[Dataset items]

Lemma upsert_old id f d :
  keys_unique d -> existsb (at_path repo f.(NewRepoContextFile.path)) d.(files) = true ->
  upserted id f d (set_files (update_where (at_path repo f.(NewRepoContextFile.path))
    (fun r => context_row r.(RepoContextFile.id) repo ts f) d.(files)) d).
Proof.
  intros Hk (r0 & Hr0 & Hp0%at_path_true)%existsb_exists. apply list_elem_of_In in Hr0. split; cbn.
  - unfold keys_unique. cbn. rewrite update_where_column; [done|]. intros r _ ->%at_path_true. done.
  - done.
  - apply others_update. intros r Hr%at_path_true. by injection Hr as <- _.
  - intros i (r & -> & (r1 & Hr1 & ->)%elem_of_update_where)%list_elem_of_fmap. right.
    apply list_elem_of_fmap. exists r1. split; [by destruct (at_path _ _ _)|done].
  - intros g. split.
    + intros (r & (r1 & Hr1 & ->)%elem_of_update_where & Hrepo & Hc). destruct (at_path repo _ r1) eqn:Ha.
      * rewrite columns_context_row in Hc. subst g. by rewrite decide_True.
      * rewrite decide_False; [by exists r1|]. apply at_path_false in Ha. intros Hp. apply Ha.
        unfold file_key. rewrite Hrepo. by rewrite <- Hp, <- Hc.
    + case_decide as Hp.
      * intros ->. exists (context_row r0.(RepoContextFile.id) repo ts f). split_and!; [|done|apply columns_context_row].
        apply elem_of_update_where. exists r0. split; [done|]. by rewrite (proj2 (at_path_true _ _ _) Hp0).
      * intros (r & Hr & Hrepo & Hc). exists r. split_and!; [|done..]. apply elem_of_update_where. exists r. split; [done|].
        destruct (at_path _ _ r) eqn:Ha; [|done]. apply at_path_true in Ha. injection Ha as _ Ha. destruct Hp. by rewrite <- Hc.
Qed.

Lemma upsert_new id f d :
  keys_unique d -> existsb (at_path repo f.(NewRepoContextFile.path)) d.(files) = false ->
  upserted id f d (set_files (d.(files) ++ [context_row id repo ts f]) d).
Proof.
  intros Hk Hn. rewrite existsb_false in Hn.
  assert (forall r, r ∈ d.(files) -> r.(RepoContextFile.repo_id) = repo -> r.(RepoContextFile.path) <> f.(NewRepoContextFile.path)) as Hne.
  { intros r Hr <- Hp. specialize (Hn r Hr). apply at_path_false in Hn. apply Hn. unfold file_key. by rewrite Hp. }
  split; cbn.
  - unfold keys_unique. cbn. rewrite fmap_app. apply NoDup_snoc; [done|].
    intros (r & Hkey & Hr)%list_elem_of_fmap. injection Hkey as Hrepo Hp. by apply (Hne r Hr).
  - done.
  - unfold of_others. cbn. rewrite filter_app, filter_cons_False, app_nil_r by (intros Hx; by apply Hx). done.
  - intros i. rewrite fmap_app. intros [Hi| ->%list_elem_of_singleton]%elem_of_app; auto.
  - intros g. split.
    + intros (r & [Hr| ->%list_elem_of_singleton]%elem_of_app & Hrepo & Hc).
      * rewrite decide_False; [by exists r|]. intros Hp. apply (Hne r Hr Hrepo). by rewrite <- Hp, <- Hc.
      * rewrite columns_context_row in Hc. subst g. by rewrite decide_True.
    + case_decide as Hp.
      * intros ->. exists (context_row id repo ts f). split_and!; [|done|apply columns_context_row]. apply elem_of_app. right. by left.
      * intros (r & Hr & Hrest). exists r. split; [|done]. apply elem_of_app. by left.
Qed.

Lemma context_upsert_spec id f d :
  keys_unique d -> repo ∈ d.(index_repos) -> id ∉ RepoContextFile.id <$> d.(files) ->
  exists d', upsert_context_file ts repo (id, f) d = (d', Ok ()) /\ upserted id f d d'.
Proof.
  intros Hk Hrepo Hid. unfold upsert_context_file. rewrite M_bind_unfold. cbn [get]. rewrite M_bind_unfold.
  assert (existsb (fun r => eq_str r.(RepoContextFile.id) id) d.(files) = false) as ->.
  { apply existsb_false. intros r Hr. destruct (eq_str _ _) eqn:He; [|done]. apply eq_str_true in He.
    destruct Hid. apply list_elem_of_fmap. by exists r. }
  rewrite bool_decide_true by done. cbn [orb negb fail_when mret M_ret modify].
  destruct (existsb (at_path repo _) d.(files)) eqn:He; eexists; (split; [reflexivity|]); [by apply upsert_old|by apply upsert_new].
Qed.
(* ===== verification/Knowledge.v ===== *)
(** * Knowledge, memory and the search index

    The documents and notes of a project (crates/am-db/src/repos/knowledge.rs,
    memory.rs), the search over them (search.rs) and the commands of
    crates/am-core/src/lib.rs.  The triggers of the schema
    (migrations/0004_search.sql) keep the full-text index: [index] has its entries
    for documents and notes.  The matching itself is SQLite's FTS5, class [Fts]. *)
From Stdlib Require Import Ascii String.
From stdpp Require Import gmap strings.
From S2P Require Import Prelude RustStr Json Enums Records WorkGraphDb WorkGraphInv WorkPlan ProviderText ContextIndex.
#[local] Open Scope string_scope.
#[local] Open Scope Z_scope.

(** ** Data (am-proto/src/knowledge.rs, memory.rs, search.rs) *)

Module KnowledgeDoc.
Record t := mk { id : string; project_id : string; title : string; body : string; created_at : Z; updated_at : Z }.
End KnowledgeDoc.
Module NewKnowledgeDoc.
Record t := mk { project_id : string; title : string; body : string }.
End NewKnowledgeDoc.
Module KnowledgeDocUpdate.
Record t := mk { title : option string; body : option string }.
End KnowledgeDocUpdate.

Module MemoryNote.
Record t := mk { id : string; project_id : string; task_id : option string; body : string; created_at : Z; updated_at : Z }.
End MemoryNote.
Module NewMemoryNote.
Record t := mk { project_id : string; task_id : option string; body : string }.
End NewMemoryNote.
Module MemoryNoteUpdate.
Record t := mk { body : option string }.
End MemoryNoteUpdate.
Definition raise {A} (e : exc) : M A := fun _ s => (Raise e, s, []).
Definition emit (ev : io_event) : M unit := fun _ s => (Ret tt, s, [ev]).
Definition get_state : M api_state := fun _ s => (Ret s, s, []).
Definition put_state (s : api_state) : M unit := fun _ _ => (Ret tt, s, []).
Definition ask {A} (f : peer -> A) : M A := fun p s => (Ret (f p), s, []).
Definition lift {A} (o : outcome A) : M A :=
  match o with Ret a => mret a | Raise e => raise e end.

Definition set_token (t : option string) (s : api_state) : api_state :=
  mkApi (use_cloud s) (session s) t (ble_mac s) (ble_client s).
Definition set_ble_client (c : option bool) (s : api_state) : api_state :=
  mkApi (use_cloud s) (session s) (auth_token s) (ble_mac s) c.

Definition token_truthy (t : option string) : bool :=
  match t with Some tok => negb (String.eqb tok "") | None => false end.

(** [_authenticate] (lines 84-109). *)
Definition authenticate : M unit :=
  s ← get_state;
  if negb (session s) then raise RuntimeError
  else
    emit (HttpPost "/auth/login");;
    '(code, token) ← ask login_response;
    if code =? 200 then
      put_state (set_token token s);;
      (if token_truthy token then mret tt else raise ValueError)
    else raise ValueError.

(** [if not self.session or not self.auth_token: await self._authenticate()] *)
Definition ensure_auth : M unit :=
  s ← get_state;
  if negb (session s) || negb (token_truthy (auth_token s)) then authenticate
  else mret tt.

(** [_get_devices_cloud] (lines 131-151). *)
Definition get_devices_cloud : M (list dict) :=
  ensure_auth;;
  emit (HttpGet "/devices");;
  '(code, devs) ← ask devices_response;
  if code =? 200 then mret devs else raise ValueError.
(** * API usage limiter and credentials manager

    A shallow embedding of [project_script_files/api_limits.py] and
    [project_script_files/api_credentials.py].

    The Python objects the two classes touch are made explicit: the limiter
    instance ([self]), Streamlit's [st.session_state], the file system behind
    [storage_path], the process environment read by [os.getenv], and the
    messages handed to Streamlit ([st.warning], [st.error], [st.sidebar]).
    Every method is a computation over that state that either returns a value
    or raises a Python exception; what was mutated before an exception stays
    mutated. *)

From Stdlib Require Import ZArith Ascii String List.
From stdpp Require Import base option gmap strings list pretty.

Local Open Scope string_scope.
Local Open Scope Z_scope.
#[local] Set Warnings "-register-all".

(* ===================================================================== *)
(** ** Python values *)
(* ===================================================================== *)

(** The values [json.load] can return, floats apart: the usage file holds a
    date string and an integer counter, and nothing in the two modules
    computes with a float read from a file. A [dict] keeps its keys in
    insertion order. *)
Inductive pyval : Type :=
  | PyNone
  | PyBool (b : bool)
  | PyInt (n : Z)
  | PyStr (s : string)
  | PyList (items : list pyval)
  | PyDict (entries : list (string * pyval)).

(** The exceptions that can travel through the two modules. [OSError],
    [JSONDecodeError] and [UnicodeDecodeError] come from the libraries with
    the library's message; the others are raised by the language itself. *)
Inductive exn : Type :=
  | KeyError (key : string)
  | TypeError (msg : string)
  | AttributeError (name : string)
  | ZeroDivisionError
  | OSError (msg : string)
  | UnicodeDecodeError (msg : string)
  | JSONDecodeError (msg : string).

Inductive result (A : Type) : Type :=
  | Ok (a : A)
  | Raise (e : exn).
Arguments Ok {A} a.
Arguments Raise {A} e.

Definition type_name (v : pyval) : string :=
  match v with
  | PyNone => "NoneType"
  | PyBool _ => "bool"
  | PyInt _ => "int"
  | PyStr _ => "str"
  | PyList _ => "list"
  | PyDict _ => "dict"
  end.

(** [d.get(k)] on an insertion-ordered dict. *)
Fixpoint dict_get (k : string) (d : list (string * pyval)) : option pyval :=
  match d with
  | [] => None
  | (k', v) :: d' => if decide (k' = k) then Some v else dict_get k d'
  end.

(** [d[k] = v]: an existing key keeps its place, a new key goes last. *)
Fixpoint dict_set (k : string) (v : pyval) (d : list (string * pyval))
  : list (string * pyval) :=
  match d with
  | [] => [(k, v)]
  | (k', v') :: d' =>
      if decide (k' = k) then (k, v) :: d' else (k', v') :: dict_set k v d'
  end.

(** [v[key]] for a string key. Only a dict can be indexed by a string; a
    missing key is a [KeyError], any other receiver a [TypeError]. *)
Definition getitem (v : pyval) (key : string) : result pyval :=
  match v with
  | PyDict d =>
      match dict_get key d with
      | Some x => Ok x
      | None => Raise (KeyError key)
      end
  | PyList _ =>
      Raise (TypeError "list indices must be integers or slices, not str")
  | PyStr _ =>
      Raise (TypeError "string indices must be integers, not 'str'")
  | _ =>
      Raise (TypeError ("'" +:+ type_name v +:+ "' object is not subscriptable"))
  end.

(** [v[key] = x] for a string key. *)
Definition setitem (v : pyval) (key : string) (x : pyval) : result pyval :=
  match v with
  | PyDict d => Ok (PyDict (dict_set key x d))
  | PyList _ =>
      Raise (TypeError "list indices must be integers or slices, not str")
  | _ =>
      Raise (TypeError
               ("'" +:+ type_name v +:+ "' object does not support item assignment"))
  end.

(** The integer a value stands for in arithmetic and ordering with an [int]:
    [bool] is a subclass of [int]. *)
Definition as_int (v : pyval) : option Z :=
  match v with
  | PyInt n => Some n
  | PyBool b => Some (if b then 1 else 0)
  | _ => None
  end.

(** [v >= limit] with [limit] an [int]. *)
Definition py_ge_int (v : pyval) (limit : Z) : result bool :=
  match as_int v with
  | Some n => Ok (limit <=? n)
  | None =>
      Raise (TypeError ("'>=' not supported between instances of '"
                        +:+ type_name v +:+ "' and 'int'"))
  end.

(** [v + 1], the value [v += 1] stores. *)
Definition py_add_one (v : pyval) : result pyval :=
  match as_int v with
  | Some n => Ok (PyInt (n + 1))
  | None =>
      Raise (TypeError ("unsupported operand type(s) for +=: '"
                        +:+ type_name v +:+ "' and 'int'"))
  end.

(** [v != s] with [s] a [str]: values of another type are never equal to a
    string, and the comparison itself never raises. *)
Definition py_ne_str (v : pyval) (s : string) : bool :=
  match v with
  | PyStr s' => negb (bool_decide (s' = s))
  | _ => true
  end.

(** Truthiness, as [if x:] tests it. *)
Definition truthy (v : pyval) : bool :=
  match v with
  | PyNone => false
  | PyBool b => b
  | PyInt n => negb (n =? 0)
  | PyStr s => negb (bool_decide (s = EmptyString))
  | PyList l => match l with [] => false | _ => true end
  | PyDict d => match d with [] => false | _ => true end
  end.

(* ===================================================================== *)
(** ** The [json] module *)
(* ===================================================================== *)

(** [json.load] on the text of a file and [json.dump] of a value are the
    standard library's; the limiter is verified against any pair of them. *)
Class JsonLib : Type := {
  json_load : string -> result pyval;
  json_dump : pyval -> string
}.

(** A reader and a writer for the part of JSON the usage file is written in:
    objects, arrays, strings without escape sequences, integers, [true],
    [false] and [null], with the separators [json.dump] emits by default.
    They give the statements below a concrete [json] to run on; the
    decoder's message carries no position. *)
Module MiniJson.

Inductive token : Type :=
  | TLBrace | TRBrace | TLBrack | TRBrack | TColon | TComma
  | TStr (s : string) | TInt (n : Z) | TTrue | TFalse | TNull.

Definition dquote : ascii := "034"%char.

Definition is_ws (c : ascii) : bool :=
  match c with
  | " "%char | "009"%char | "010"%char | "013"%char => true
  | _ => false
  end.

Definition digit_of (c : ascii) : option Z :=
  let n := Z.of_nat (nat_of_ascii c) in
  if (48 <=? n) && (n <=? 57) then Some (n - 48) else None.

Definition starts_with_digit (cs : string) : bool :=
  match cs with
  | String c _ => match digit_of c with Some _ => true | None => false end
  | EmptyString => false
  end.

Definition starts_fraction (cs : string) : bool :=
  match cs with
  | String "."%char _ | String "e"%char _ | String "E"%char _ => true
  | _ => false
  end.

Fixpoint strip_prefix (p cs : string) : option string :=
  match p, cs with
  | EmptyString, _ => Some cs
  | String a p', String c cs' =>
      if decide (a = c) then strip_prefix p' cs' else None
  | String _ _, EmptyString => None
  end.

(** The body of a string literal, up to its closing quote. *)
Fixpoint lex_string (cs : string) : option (string * string) :=
  match cs with
  | EmptyString => None
  | String c r =>
      if decide (c = dquote) then Some (EmptyString, r)
      else if decide (c = "\"%char) then None
      else if Z.of_nat (nat_of_ascii c) <? 32 then None
      else match lex_string r with
           | Some (body, rest) => Some (String c body, rest)
           | None => None
           end
  end.

Fixpoint lex_digits (cs : string) (acc : Z) : Z * string :=
  match cs with
  | String c r =>
      match digit_of c with
      | Some d => lex_digits r (10 * acc + d)
      | None => (acc, cs)
      end
  | EmptyString => (acc, cs)
  end.
(** * Live-session negotiation and broker client of the camera-car dashboard

    A shallow embedding of the connection logic of the two viewer
    components ([StreamViewer.tsx] and the [WebcamViewer] component), of the
    [useMQTT] hook and of the control handlers of [Index.tsx], followed by
    the properties proved about them.

    Conventions of the embedding.
    - React state is a record; a state setter is a record update.  Values a
      handler reads from its closure ([broadcastId], [isConnected]) are
      stored with the attempt that created the handler.
    - Browser objects ([WebSocket], [RTCPeerConnection], timers, promises)
      live in tables indexed by handle; an event delivered by the browser
      first performs the browser's own transition on the object and then
      runs the handler the source installed on it.
    - A call of [resolve] or [reject] is always the last statement of the
      handler that makes it, so the continuation of [connectToStream] is
      run at the place of the call.
    - [new WebSocket(url)] throws on an address with a fragment; the
      executors of [connectWebRTC] and [connectWebSocket] catch the
      exception and reject their promise. *)

From Stdlib Require Import ZArith Ascii String.
From stdpp Require Import gmap strings list pretty.

Local Open Scope string_scope.
Local Open Scope Z_scope.
Local Open Scope list_scope.

(** ** JavaScript strings

    Strings are sequences of code units; the embedding covers the code
    units below 256, one [ascii] each. *)
Module Js.

(** WhiteSpace and LineTerminator code units below 256, as stripped by
    [String.prototype.trim]: TAB, LF, VT, FF, CR, SPACE, NBSP. *)
Definition is_white_space (c : ascii) : bool :=
  let n := nat_of_ascii c in
  (Nat.eqb n 9 || Nat.eqb n 10 || Nat.eqb n 11 || Nat.eqb n 12
   || Nat.eqb n 13 || Nat.eqb n 32 || Nat.eqb n 160)%bool.

Definition is_empty (s : string) : bool :=
  match s with EmptyString => true | String _ _ => false end.

Fixpoint trim_start (s : string) : string :=
  match s with
  | EmptyString => EmptyString
  | String c r => if is_white_space c then trim_start r else s
  end.

Fixpoint trim_end (s : string) : string :=
  match s with
  | EmptyString => EmptyString
  | String c r =>
      let r' := trim_end r in
      if (is_white_space c && is_empty r')%bool then EmptyString
      else String c r'
  end.

(** [s.trim()] *)
Definition trim (s : string) : string := trim_end (trim_start s).

(** Truthiness of a string: every string but the empty one. *)
Definition truthy (s : string) : bool := negb (is_empty s).

(** Truthiness of a value that is a string, [null] or [undefined]. *)
Definition truthy_opt (o : option string) : bool :=
  match o with Some s => truthy s | None => false end.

## WORK TASK
When a line contains the string "Import", count that line; once every line of the records has been checked, state the count alone.

## ANSWER TO THIS EXERCISE
7